(* ===== verification/Nostr.v ===== *)
(** * Nostr data

    The fields of go-nostr's [Event] and [Filter] the relay reads.  Go's [int]
    and [nostr.Timestamp] (int64) are kept as [Z]; the places where the code
    narrows them to 32 bits apply [uint32] or [int32] explicitly.  A filter's
    tag map is the list of its entries in the order one [range] loop visits
    them: Go leaves that order open, so results are shown not to depend on it. *)

From S2P Require Import Prelude.

Record Event := mkEvent {
  ID : string;
  PubKey : string;
  CreatedAt : Z;
  Kind : Z;
  Tags : list (list string);
  Content : string;
  Sig : string;
}.

Record Filter := mkFilter {
  fIDs : list string;
  fKinds : list Z;
  fAuthors : list string;
  fTags : list (string * list string);
  fSince : option Z;
  fUntil : option Z;
  fLimit : Z;
}.

#[export] Instance Event_eq_dec : EqDecision Event.
Proof. solve_decision. Defined.
#[export] Instance Filter_eq_dec : EqDecision Filter.
Proof. solve_decision. Defined.

(** The empty filter of a Go composite literal [nostr.Filter{}]. *)
Definition emptyFilter : Filter := mkFilter [] [] [] [] None None 0.

(** [filter.Since = &since] *)
Definition set_fSince (f : Filter) (s : option Z) : Filter :=
  mkFilter (fIDs f) (fKinds f) (fAuthors f) (fTags f) s (fUntil f) (fLimit f).

(** An event whose integers survive the 32-bit columns of the tier tables. *)
Definition fits32 (e : Event) : Prop :=
  0 <= CreatedAt e < 2 ^ 32 /\ 0 <= Kind e < 2 ^ 32.
#[export] Instance fits32_dec e : Decision (fits32 e).
Proof. unfold fits32. apply _. Defined.

(** An event as those columns keep it. *)
Definition asStored (e : Event) : Event :=
  mkEvent (ID e) (PubKey e) (uint32 (CreatedAt e)) (uint32 (Kind e)) (Tags e) (Content e) (Sig e).

Lemma asStored_fits e : fits32 (asStored e).
Proof. split; simpl; auto with relay. Qed.

Lemma asStored_id e : fits32 e -> asStored e = e.
Proof. destruct e. intros [H1 H2]. unfold asStored. simpl in *. by rewrite !uint32_id. Qed.

(** NIP-01 filter matching for one tag entry: the event has a tag with that
    name whose first value is among the requested ones. *)
Definition tag_matches (e : Event) (kv : string * list string) : Prop :=
  kv.2 = [] \/ exists t v, t ∈ Tags e /\ t !! 0%nat = Some kv.1 /\ t !! 1%nat = Some v /\ v ∈ kv.2.

(** NIP-01 filter matching: an absent condition matches everything, the
    conditions are a conjunction, the values of one condition a disjunction. *)
Definition matches (f : Filter) (e : Event) : Prop :=
  (fIDs f = [] \/ ID e ∈ fIDs f) /\
  (fAuthors f = [] \/ PubKey e ∈ fAuthors f) /\
  (fKinds f = [] \/ Kind e ∈ fKinds f) /\
  (forall s, fSince f = Some s -> s <= CreatedAt e) /\
  (forall u, fUntil f = Some u -> CreatedAt e <= u) /\
  (forall kv, kv ∈ fTags f -> tag_matches e kv).

(** Both are decidable, so the reference semantics of a query is executable. *)
Definition tag_holds (kv : string * list string) (t : list string) : Prop :=
  t !! 0%nat = Some kv.1 /\ exists v, t !! 1%nat = Some v /\ v ∈ kv.2.
#[export] Instance tag_holds_dec kv t : Decision (tag_holds kv t).
Proof.
  apply and_dec; [apply _|]. destruct (t !! 1%nat) as [v|] eqn:Et; [|right; intros (v & [=] & _)].
  destruct (decide (v ∈ kv.2)) as [Hv|Hv]; [left; by exists v|right; intros (v' & [= <-] & H); done].
Defined.

Lemma tag_matches_alt e kv : tag_matches e kv <-> kv.2 = [] \/ Exists (tag_holds kv) (Tags e).
Proof. unfold tag_matches, tag_holds. rewrite Exists_exists. naive_solver. Qed.

#[export] Instance tag_matches_dec e kv : Decision (tag_matches e kv).
Proof.
  destruct (decide (kv.2 = [] \/ Exists (tag_holds kv) (Tags e))) as [H|H];
    rewrite <-tag_matches_alt in H; [left|right]; exact H.
Defined.

#[export] Instance matches_dec f e : Decision (matches f e).
Proof.
  unfold matches. apply and_dec; [apply _|]. apply and_dec; [apply _|]. apply and_dec; [apply _|].
  apply and_dec; [|apply and_dec].
  - destruct (fSince f) as [s|]; [|left; intros s [=]].
    destruct (decide (s <= CreatedAt e)); [left; by intros ? [= <-]|right; intros H; by apply n, H].
  - destruct (fUntil f) as [u|]; [|left; intros u [=]].
    destruct (decide (CreatedAt e <= u)); [left; by intros ? [= <-]|right; intros H; by apply n, H].
  - destruct (decide (Forall (tag_matches e) (fTags f))) as [H|H]; rewrite Forall_forall in H; [left|right]; exact H.
Defined.
(* ===== verification/Config.v ===== *)
(** * Configuration (internal/config/config.go)

    The configuration record, its defaults and [Load].  Reading the file and
    decoding YAML are library code and appear as arguments of [Load].
    Durations are [Z] nanoseconds, as in Go. *)

From S2P Require Import Prelude.

Definition Second : Z := 1000000000.
Definition Minute : Z := 60 * Second.
Definition Hour : Z := 60 * Minute.

Record RelayCfg := mkRelayCfg { Addr : string; ServiceURL : string }.
Record ClickHouseCfg := mkClickHouseCfg {
  ch_Addr : string; ch_Database : string; ch_Username : string; ch_Password : string }.
Record SQLiteCfg := mkSQLiteCfg { Path : string }.
Record BatchCfg := mkBatchCfg { MaxSize : Z; MaxAge : Z }.
Record RetentionCfg := mkRetentionCfg { Permanent : string; Archive : string; Social : string }.
Record PolicyCfg := mkPolicyCfg {
  MaxIDs : Z; MaxAuthors : Z; MaxKinds : Z; MaxTags : Z; DefaultSinceHours : Z }.
Record CrawlerCfg := mkCrawlerCfg {
  PriorityPubkeys : list string; Relays : list string; Interval : Z }.
Record AuthCfg := mkAuthCfg {
  AuthEnabled : bool; AllowPubkeys : list string; AdminPubkeys : list string }.

Record Config := mkConfig {
  cfgRelay : RelayCfg;
  cfgClickHouse : ClickHouseCfg;
  cfgSQLite : SQLiteCfg;
  cfgBatch : BatchCfg;
  cfgRetention : RetentionCfg;
  cfgClassifier : gmap Z string;
  cfgPolicy : PolicyCfg;
  cfgCrawler : CrawlerCfg;
  cfgAuth : AuthCfg;
}.

Definition defaults : Config :=
  mkConfig
    (mkRelayCfg ":3334" "")
    (mkClickHouseCfg "localhost:9000" "archive_relay" "default" "")
    (mkSQLiteCfg "./control.db")
    (mkBatchCfg 5000 (5 * Second))
    (mkRetentionCfg "" "10 YEAR" "1 YEAR")
    ∅
    (mkPolicyCfg 1000 1000 20 256 48)
    (mkCrawlerCfg [] [] (10 * Minute))
    (mkAuthCfg false [] []).

(** [yaml.Unmarshal(b, c)] overwrites the fields of [c] the document names. *)
Definition Load (ReadFile : string -> result string)
    (Unmarshal : string -> Config -> result Config) (path : string) : result Config :=
  let c := defaults in
  if String.eqb path "" then Ok c
  else
    let? b := ReadFile path in
    let? c' := Unmarshal b c in
    Ok c'.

● ● ●

• _About this exercise_: Starting with the line that holds "Definition asStored (e" and ending with the line that holds "name whose first", retype every line in the data above exactly, and nothing else.

• _Result_:
Definition asStored (e : Event) : Event :=
  mkEvent (ID e) (PubKey e) (uint32 (CreatedAt e)) (uint32 (Kind e)) (Tags e) (Content e) (Sig e).

Lemma asStored_fits e : fits32 (asStored e).
Proof. split; simpl; auto with relay. Qed.

Lemma asStored_id e : fits32 e -> asStored e = e.
Proof. destruct e. intros [H1 H2]. unfold asStored. simpl in *. by rewrite !uint32_id. Qed.

(** NIP-01 filter matching for one tag entry: the event has a tag with that
    name whose first value is among the requested ones. *)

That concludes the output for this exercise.